A review of the key drivers of extinction risk showed that the heaviest animals are most threatened by hunting.
Researchers analyse global database of body masses
The world’s biggest and smallest vertebrates are at most risk of extinction, according to new research.
The study, published in Proceedings of the National Academy of Sciences of the United States of America, reveals the likelihood of being threatened is significantly related to body size for birds, fish and mammals.
In the collaborative study, researchers built a global database of body masses for some 27,000 vertebrate species assessed by the International Union for Conversation of Nature’s Red List.
They found that the extinction risk changes around a body mass breakpoint of 0.035kg, suggesting that the lightest and heaviest animals have elevated extinction risk.
A review of the key drivers of extinction risk showed that the heaviest animals are most threatened by hunting, while the lightest animals are threatened by habitat loss due to logging and pollution.
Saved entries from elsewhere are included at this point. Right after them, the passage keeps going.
(* ===== verification/ScriptRun.v ===== *)
(** * Running the node's scripts in the interpreter

    What the interpreter of Bitcoin Core does with the pieces that the builders of
    script.c write: one rule for an opcode, one for a push, one for a number. *)
From S2P Require Import Prelude Sha256 Ripemd160 CoreSha256 CoreHash Secp Ecdsa BitcoinTx.
From S2P Require Import CScript Interp InterpFacts LnScript.
Local Open Scope Z_scope.
Local Open Scope script_scope.

(** ** Reading the pieces *)

Lemma GetScriptOp_op op pc : v_PUSHDATA4 < op -> GetScriptOp (op :: pc) = (Some (op, []), pc).
Proof. intros Hop. unfold GetScriptOp. destruct (Z.leb_spec op v_PUSHDATA4); [lia|done]. Qed.

Lemma GetScriptOp_push d pc : (length d <= 75)%nat ->
  GetScriptOp (Z.of_nat (length d) :: d ++ pc) = (Some (Z.of_nat (length d), d), pc).
Proof.
  intros L. unfold GetScriptOp, v_PUSHDATA4, v_PUSHDATA1.
  destruct (Z.leb_spec (Z.of_nat (length d)) 0x4e); [|lia].
  destruct (Z.ltb_spec (Z.of_nat (length d)) 0x4c); [|lia]. rewrite length_app.
  destruct (Z.ltb_spec (Z.of_nat (length d + length pc)) (Z.of_nat (length d))); [lia|].
  by rewrite Nat2Z.id, take_app_length, drop_app_length.
Qed.

Lemma push_of_short d : (length d <= 75)%nat -> push_of d = Z.of_nat (length d) :: d.
Proof.
  intros L. unfold push_of, add_push_bytes, add_op, add, OP_PUSHBYTES.
  destruct (Z.ltb_spec (Z.of_nat (length d)) 76); [|lia]. cbn. rewrite u8_small; [done|].
  unfold fits. lia.
Qed.

(** ** Numbers *)

Lemma le_bytes_snoc j k : 0 <= k -> le_bytes (S j) k = le_bytes j k ++ [(k / 256 ^ Z.of_nat j) mod 256].
Proof.
  revert k. induction j as [|j IH]; intros k Hk; [cbn; by rewrite Z.div_1_r|].
  change (le_bytes (S (S j)) k) with (k mod 256 :: le_bytes (S j) (k / 256)).
  rewrite IH by (apply Z.div_pos; lia).
  change (le_bytes (S j) k) with (k mod 256 :: le_bytes j (k / 256)). cbn [app].
  rewrite pow256_S, Z.div_div by (pose proof (pow256_pos j); lia). done.
Qed.

(** A positive number in [S j] bytes whose top bit is clear is its encoding, if fewer
    bytes would not do. *)
Lemma le_bytes_serialize j k : (S j <= 8)%nat -> 0 < k < 2 ^ (8 * Z.of_nat j + 7) ->
  (forall i, j = S i -> 2 ^ (8 * Z.of_nat i + 7) <= k) -> le_bytes (S j) k = serialize k.
Proof.
  intros Hj Hk Hmin. pose proof (pow256_pos j) as P. rewrite Z.pow_add_r in Hk by lia.
  rewrite <- pow_bytes in Hk. change (2 ^ 7) with 128 in Hk.
  set (b := k / 256 ^ Z.of_nat j).
  assert (0 <= b < 128) as Hb by (split; [apply Z.div_pos; lia|apply Z.div_lt_upper_bound; lia]).
  assert (le_bytes (S j) k = le_bytes j k ++ [b]) as E
    by (rewrite le_bytes_snoc, (Z.mod_small b) by lia; done).
  assert (set_vch (le_bytes (S j) k) = k) as V.
  { rewrite E, set_vch_pos, le_val_le_bytes, length_le_bytes by (done || apply le_bytes_ok). unfold b.
    pose proof (Z.div_mod k (256 ^ Z.of_nat j)). lia. }
  rewrite <- V at 2. rewrite serialize_set_vch; [done|apply le_bytes_ok| |by rewrite length_le_bytes].
  right. exists (le_bytes j k), b. split; [done|].
  destruct (decide (b = 0)) as [Hb0|]; [right|left; lia]. unfold b in Hb0.
  destruct j as [|i]; [change (256 ^ Z.of_nat 0) with 1 in Hb0; rewrite Z.div_1_r in Hb0; lia|].
  exists (le_bytes i k), (k / 256 ^ Z.of_nat i). specialize (Hmin i eq_refl).
  apply Z.div_small_iff in Hb0; [|lia]. destruct Hb0 as [Hb0|]; [|lia].
  rewrite pow256_S in Hb0. pose proof (pow256_pos i). rewrite Z.pow_add_r, <- pow_bytes in Hmin by lia.
  change (2 ^ 7) with 128 in Hmin.
  assert (128 <= k / 256 ^ Z.of_nat i < 256) as B
    by (split; [apply Z.div_le_lower_bound; lia|apply Z.div_lt_upper_bound; lia]).
  rewrite le_bytes_snoc, Z.mod_small by lia. split; [done|lia].
Qed.

(** What [add_number] writes: an opcode for small numbers, else a push of the encoding. *)
Lemma number_of_spec k : fits 32 k ->
  number_of k = if (1 <=? k) && (k <=? 16) then [0x50 + k] else push_of (serialize k).
Proof.
  intros [H0 H1]. unfold number_of, add_number.
  destruct (Z.eqb_spec k 0) as [-> | Hz]; [done|].
  destruct (Z.leb_spec 1 k); [|lia]. destruct (Z.leb_spec k 16); cbn [andb].
  { unfold add_op, add. rewrite u8_small; [done|]. unfold fits. lia. }
  repeat match goal with |- context [k <=? ?c] => destruct (Z.leb_spec k c) end;
    unfold push_of; f_equal;
    [apply (le_bytes_serialize 0)|apply (le_bytes_serialize 1)|apply (le_bytes_serialize 2)
    |apply (le_bytes_serialize 3)|apply (le_bytes_serialize 4)];
    try lia; simpl; try lia; intros [|[|[|[|?]]]] ?; simpl; lia.
Qed.

(** The push of a number above 16 is the one the minimality rule asks for. *)
Lemma number_minimal k : 16 < k -> (length (serialize k) <= 5)%nat -> k < 2 ^ 63 ->
  CheckMinimalPush (serialize k) (Z.of_nat (length (serialize k))) = true.
Proof.
  intros Hk L Hb. destruct (serialize_spec k ltac:(lia)) as (O & M & V). unfold CheckMinimalPush.
  destruct (serialize k) as [|b [|c l]] eqn:E; [by rewrite <- V in Hk| |].
  - cbn [length]. change (Z.of_nat 1 =? 1) with true. cbn [andb]. change (at_ [b] 0) with b.
    apply Forall_cons_1 in O as [Hb' _].
    assert (bytes_ok []) as N by constructor. destruct (decide (b < 128)).
    + pose proof (set_vch_pos [] b N ltac:(lia)) as P. cbn [app length] in P. rewrite V in P.
      change (le_val []) with 0 in P. change (256 ^ Z.of_nat 0) with 1 in P.
      destruct (Z.leb_spec 1 b), (Z.leb_spec b 16), (Z.eqb_spec b 0x81); try lia; done.
    + pose proof (set_vch_neg [] (b - 128) N ltac:(lia)) as P. cbn [app length] in P.
      replace (b - 128 + 128) with b in P by lia. rewrite V in P.
      change (le_val []) with 0 in P. change (256 ^ Z.of_nat 0) with 1 in P. lia.
  - set (z := Z.of_nat (length (b :: c :: l))). assert (2 <= z <= 5) as Z2 by (unfold z; simpl in *; lia).
    destruct (Z.eqb_spec z 1); [lia|]. cbn [andb]. destruct (Z.leb_spec z 75); [|lia]. apply Z.eqb_refl.
Qed.

Section Run.
Context `{Signatures} `{BaseSignatureChecker}.
Implicit Types (s a : list bytes) (v : list bool) (n flags : Z) (pc code : bytes).

Definition executing v : bool := forallb id v.

(** The check at the end of a turn, and the rest of the loop. *)
Definition next flags sv pc (m : machine) : result machine :=
  require! Z.of_nat (length (stack m) + length (altstack m)) <=? MAX_STACK_SIZE, SCRIPT_ERR_STACK_SIZE;
  eval flags sv pc m.

(** An opcode behind the pushes: counted if it is above [OP_16], executed or skipped. *)
Lemma eval_op flags sv op pc s a v n code :
  v_PUSHDATA4 < op -> disabled op = false -> is_codeseparator op = false ->
  eval flags sv (op :: pc) (Machine s a v n code) =
    let n' := if v_OP_16 <? op then n + 1 else n in
    if (v_OP_16 <? op) && (MAX_OPS_PER_SCRIPT <? n') then Fail SCRIPT_ERR_OP_COUNT
    else if executing v || (v_OP_IF <=? op) && (op <=? v_OP_ENDIF)
    then let! m := exec_op flags sv (executing v) pc op (Machine s a v n' code) in next flags sv pc m
    else next flags sv pc (Machine s a v n' code).
Proof using.
  intros Hop Hd Hc. rewrite eval_unfold by done. unfold eval_step.
  rewrite GetScriptOp_op, Hd, Hc by done. unfold executing. cbn [vfExec length].
  replace (op <=? v_PUSHDATA4) with false by (symmetry; apply Z.leb_gt; lia).
  rewrite andb_false_r. cbn [negb andb]. change (Z.of_nat 0 <=? MAX_SCRIPT_ELEMENT_SIZE) with true.
  destruct (v_OP_16 <? op); cbn [andb negb set_nOpCount nOpCount stack altstack vfExec codehash].
  - destruct (MAX_OPS_PER_SCRIPT <? n + 1); cbn [negb]; [done|].
    destruct (forallb id v || _); cbn [result_bind].
    + unfold result_bind. destruct (exec_op _ _ _ _ _ _); [|done]. unfold next. by destruct (_ <=? _).
    + unfold next. by destruct (_ <=? _).
  - destruct (forallb id v || _); cbn [result_bind].
    + unfold result_bind. destruct (exec_op _ _ _ _ _ _); [|done]. unfold next. by destruct (_ <=? _).
    + unfold next. by destruct (_ <=? _).
Qed.

(** A push of at most 75 bytes. *)
Lemma eval_push flags sv d pc s a v n code : (length d <= 75)%nat ->
  CheckMinimalPush d (Z.of_nat (length d)) = true ->
  eval flags sv (push_of d ++ pc) (Machine s a v n code) =
    next flags sv pc (Machine (if executing v then d :: s else s) a v n code).
Proof using.
  intros L M. rewrite push_of_short by done. rewrite eval_unfold by done. unfold eval_step.
  cbn [app]. rewrite GetScriptOp_push by done.
  assert (disabled (Z.of_nat (length d)) = false /\ is_codeseparator (Z.of_nat (length d)) = false) as [-> ->].
  { do 76 (destruct d; [done|]). simpl in L. lia. }
  destruct (Z.leb_spec (Z.of_nat (length d)) MAX_SCRIPT_ELEMENT_SIZE) as [_|]; [|unfold MAX_SCRIPT_ELEMENT_SIZE in *; lia].
  destruct (Z.ltb_spec v_OP_16 (Z.of_nat (length d))) as [X|_]; [unfold v_OP_16 in X; lia|].
  cbn [andb negb]. rewrite M. cbn [negb]. rewrite andb_false_r. cbn [negb vfExec].
  destruct (Z.leb_spec (Z.of_nat (length d)) v_PUSHDATA4) as [_|]; [|unfold v_PUSHDATA4 in *; lia].
  destruct (Z.leb_spec v_OP_IF (Z.of_nat (length d))) as [X|_]; [unfold v_OP_IF in X; lia|].
  unfold executing. rewrite andb_true_r. cbn [andb]. rewrite orb_false_r.
  destruct (forallb id v); cbn [result_bind]; unfold next; by destruct (_ <=? _).
Qed.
Researchers said that knowing which creatures are at risk can help focus conservation efforts.
‘Our results offer insight into halting the ongoing wave of vertebrate extinctions by revealing the vulnerability of large and small taxa, and identifying size-specific threats,’ the authors write.
‘Moreover, they indicate that, without intervention, anthropogenic activities will soon precipitate a double truncation of the size distribution of the world’s vertebrates, fundamentally reordering the structure of life on our planet.’